Task description ::
Keep to the lines from the one with "else if type =? Ius.IUS_DESC_STRW" through the end of the data, and write them out exactly.
--- Records shown Enclosed Below ---
(** What the burner works on: the memory and the devices, [vs_current], the
    security drivers, the statics of debug.c, and the boot type in the
    environment. *)
Record station (D E : Type) := Station {
  wd : world D;
  cur : option (vstorage D);
  sec : secure E;
  dbg : Cdbg.cdbg;
  boottype : Z
}.
Arguments Station {D E}. Arguments wd {D E}. Arguments cur {D E}. Arguments sec {D E}.
Arguments dbg {D E}. Arguments boottype {D E}.

Section Burn.
Context {H R E : Type} (hw : nand_hw H) (null_cfg : nand_config) (eng : engine E).
Context (dr0 : drivers (devices H R)) (CONFIG_ENABLE_UDISK : bool).
Context (__irom_ver : list Z).
(** The addresses of the locals of the checks and of the NAND drivers. *)
Context (sp sg spn : Z).
Abbreviation D := (devices H R).
Abbreviation station := (station D E).
Abbreviation dr := (nand_drivers hw null_cfg spn dr0).
Implicit Type st : station.

Context (burn_extra : station -> Z -> Z -> option station).
Context (cdbg_jump : station -> Z -> option station).

Definition set_wd st w : station := Station w (cur st) (sec st) (dbg st) (boottype st).
Definition set_sec st s m : station :=
  Station (World m (dev (wd st))) (cur st) s (dbg st) (boottype st).
Definition set_dbg st c : station := Station (wd st) (cur st) (sec st) c (boottype st).

(** The calls of vstorage.c, on the current device. *)
Definition assign_id st (id reset : Z) : station * Z :=
  let '(p, w, r) := vs_assign_by_id dr CONFIG_ENABLE_UDISK (wd st) id reset in
  (Station w p (sec st) (dbg st) (boottype st), r).
Definition do_read st (buf offs len extra : Z) : option (station * Z) :=
  '(w, r) ← vs_read dr CONFIG_ENABLE_UDISK (cur st) (wd st) buf offs len extra;
  Some (set_wd st w, r).
Definition do_write st (buf offs len : Z) : station :=
  set_wd st (vs_write (cur st) (wd st) buf offs len 0).1.
Definition do_erase st (offs len : Z) : station :=
  set_wd st (vs_erase (cur st) (wd st) offs len).1.
Definition do_isbad st (offs : Z) : station * bool :=
  let '(w, r) := vs_isbad (cur st) (wd st) offs in (set_wd st w, negb (r =? 0)).
Definition is_device st (id : Z) (nm : list Z) : bool :=
  negb (vs_is_device dr CONFIG_ENABLE_UDISK (cur st) id nm =? 0).

Definition load st : mem := ram (wd st).

(** The variables of the loop. *)
Record progress := Progress {
  p_buf : Z; offs_i : Z; offs_o : Z; remain : Z; leeway : Z
}.

(** What does not change in the loop: the type of the image, the devices,
    the channel, the size of a step, the size of a NAND block or 0, whether
    the data is encrypted. *)
Record job := Job {
  itype : Z; id_i : Z; id_o : Z; channel : Z; step : Z; skip : Z; encrypt : bool
}.

Definition is_fnd (j : job) : bool := itype j =? Ius.IUS_DESC_STNF.

(** [for(; vs_isbad(offs_o); )]: the result tells whether a good block was
    found. *)
Fixpoint skip_bad (fuel : nat) st (skip offs_o leeway : Z) : option (station * option (Z * Z)) :=
  match fuel with
  | O => None
  | S fuel =>
      let '(st, bad) := do_isbad st offs_o in
      if bad : bool then
        if skip <? leeway then skip_bad fuel st skip (s64 (offs_o + skip)) (s32 (leeway - skip))
        else Some (st, None)
      else Some (st, Some (offs_o, leeway))
  end.

(** One turn of the loop: [inl] is the error it returns with. *)
Definition burn_step (j : job) st (p : progress) : option (station * (Z + progress)) :=
  let unit w := if is_fnd j then fnd_align w else step j in
  let '(st, _) := assign_id st (id_i j) 0 in
  '(st, _) ← do_read st (p_buf p) (offs_i p) (s32 (unit (wd st))) (channel j);
  let st := if encrypt j
            then let '(s, m, _) := ss_aes_data eng (sec st) (load st) (p_buf p) (p_buf p) (step j) in
                 set_sec st s m
            else st in
  let '(st, ret) := assign_id st (id_o j) 0 in
  '(st, place) ←
    (if ret =? 0 then
       '(st, place) ←
         (if negb (skip j =? 0) && (Z.land (offs_o p) (skip j - 1) =? 0)
          then skip_bad (S (Z.to_nat (leeway p))) st (skip j) (offs_o p) (leeway p)
          else Some (st, Some (offs_o p, leeway p)));
       match place with
       | None => Some (st, None)
       | Some (offs_o, leeway) =>
           Some (do_write st (p_buf p) offs_o (s32 (unit (wd st))), Some (offs_o, leeway))
       end
     else Some (st, Some (offs_o p, leeway p)));
  match place with
  | None => Some (st, inl (- EBADBLK))
  | Some (offs_o, leeway) =>
      Some (st, inr (Progress
        (if itype j =? Ius.IUS_DESC_EXEC then p_buf p + step j else p_buf p)
        (s64 (offs_i p + unit (wd st))) (s64 (offs_o + step j))
        (u32 (remain p - Z.min (remain p) (step j))) leeway))
  end.

(** [while(remain > 0)] *)
Fixpoint burn_loop (fuel : nat) (j : job) st (p : progress) : option (station * Z) :=
  if remain p <=? 0 then Some (st, 0) else
  match fuel with
  | O => None
  | S fuel =>
      '(st, r) ← burn_step j st p;
      match r with
      | inl err => Some (st, err)
      | inr p => burn_loop fuel j st p
      end
  end.

(** The block size of the NAND view [id_o], 0 for other devices; [None] is
    the missing configuration.  A boot image is at least 32 KiB long. *)
Definition nand_skip st (id_o length remain : Z) : option Z * Z :=
  if is_device st id_o n_nnd || is_device st id_o n_fnd || is_device st id_o n_bnd then
    if is_device st id_o n_bnd
    then (s32 ∘ blocksize <$> boot_config (wd st), if length <? BL_SIZE_FIXED then BL_SIZE_FIXED else remain)
    else (s32 ∘ blocksize <$> normal_config (wd st), remain)
  else (Some 0, remain).

(** Whether a boot image asks for encryption, which is then set up. *)
Definition burn_encrypt st (type offs_i channel buf : Z) : option (station * bool) :=
  if (type =? Ius.IUS_DESC_STNB) || (type =? Ius.IUS_DESC_STRW) then
    '(st, _) ← do_read st buf offs_i Isi.ISI_SIZE channel;
    let '(s, m, r) := Isi.isi_check_header eng sp (sec st) (load st) buf in
    let st := set_sec st s m in
    if (r =? 0) && Isi.isi_is_secure (load st) buf then
      let '(s, _) := ss_aes_init eng (sec st) ENCRYPTION None __irom_ver in
      Some (set_sec st s (load st), true)
    else Some (st, false)
  else Some (st, false).

Definition burn_image_loop (fuel : nat) st (desc id_i channel id_o max buf : Z)
    : option (station * Z) :=
  if buf =? NULL then None else
  if id_i =? id_o then Some (st, -2) else
  let offs_i := Ius.ius_desc_offi (load st) desc in
  let offs_o := Ius.ius_desc_offo (load st) desc in
  let type := Ius.ius_desc_type (load st) desc in
  let length := Ius.ius_desc_length (load st) desc in
  let st := if negb (vs_device_erasable dr CONFIG_ENABLE_UDISK id_o =? 0)
            then do_erase (assign_id st id_o 0).1 offs_o max else st in
  let '(st, _) := assign_id st id_i 0 in
  '(st, encrypt) ← burn_encrypt st type offs_i channel buf;
  let fnd := type =? Ius.IUS_DESC_STNF in
  let '(w, align) := if fnd then vs_align dr CONFIG_ENABLE_UDISK (cur st) (wd st) id_o
                     else (wd st, IR_MAX_BUFFER) in
  let st := set_wd st w in
  let step := u32 align in
  let remain := if fnd then fnd_size_shrink (wd st) length else length in
  if fnd && negb (fnd_size_match (wd st) length) then Some (st, -1) else
  match nand_skip st id_o length remain with
  | (None, _) => Some (st, - ENOCFG)
  | (Some skip, remain) =>
      burn_loop fuel (Job type id_i id_o channel step skip encrypt) st
        (Progress buf offs_i offs_o remain (s32 (max - remain)))
  end.

(** ** The images of a package *)

(** The target of an image, [None] for those that [burn_extra] handles. *)
Definition image_target (m : mem) (desc type : Z) : option Z :=
  let dev_id := vs_device_id dr CONFIG_ENABLE_UDISK in
  if type =? Ius.IUS_DESC_STNB then Some (dev_id n_bnd)
  else if type =? Ius.IUS_DESC_STNR then Some (dev_id n_nnd)
  else if type =? Ius.IUS_DESC_STNF then Some (dev_id n_fnd)
  else if type =? Ius.IUS_DESC_STRW then Some (Ius.ius_desc_id m desc)
  else if (type =? Ius.IUS_DESC_EXEC) || (type =? Ius.IUS_DESC_CFG) then Some DEV_NONE
  else None.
--- End of Enclosed Records shown ---
Result ::
  else if type =? Ius.IUS_DESC_STRW then Some (Ius.ius_desc_id m desc)
  else if (type =? Ius.IUS_DESC_EXEC) || (type =? Ius.IUS_DESC_CFG) then Some DEV_NONE
  else None.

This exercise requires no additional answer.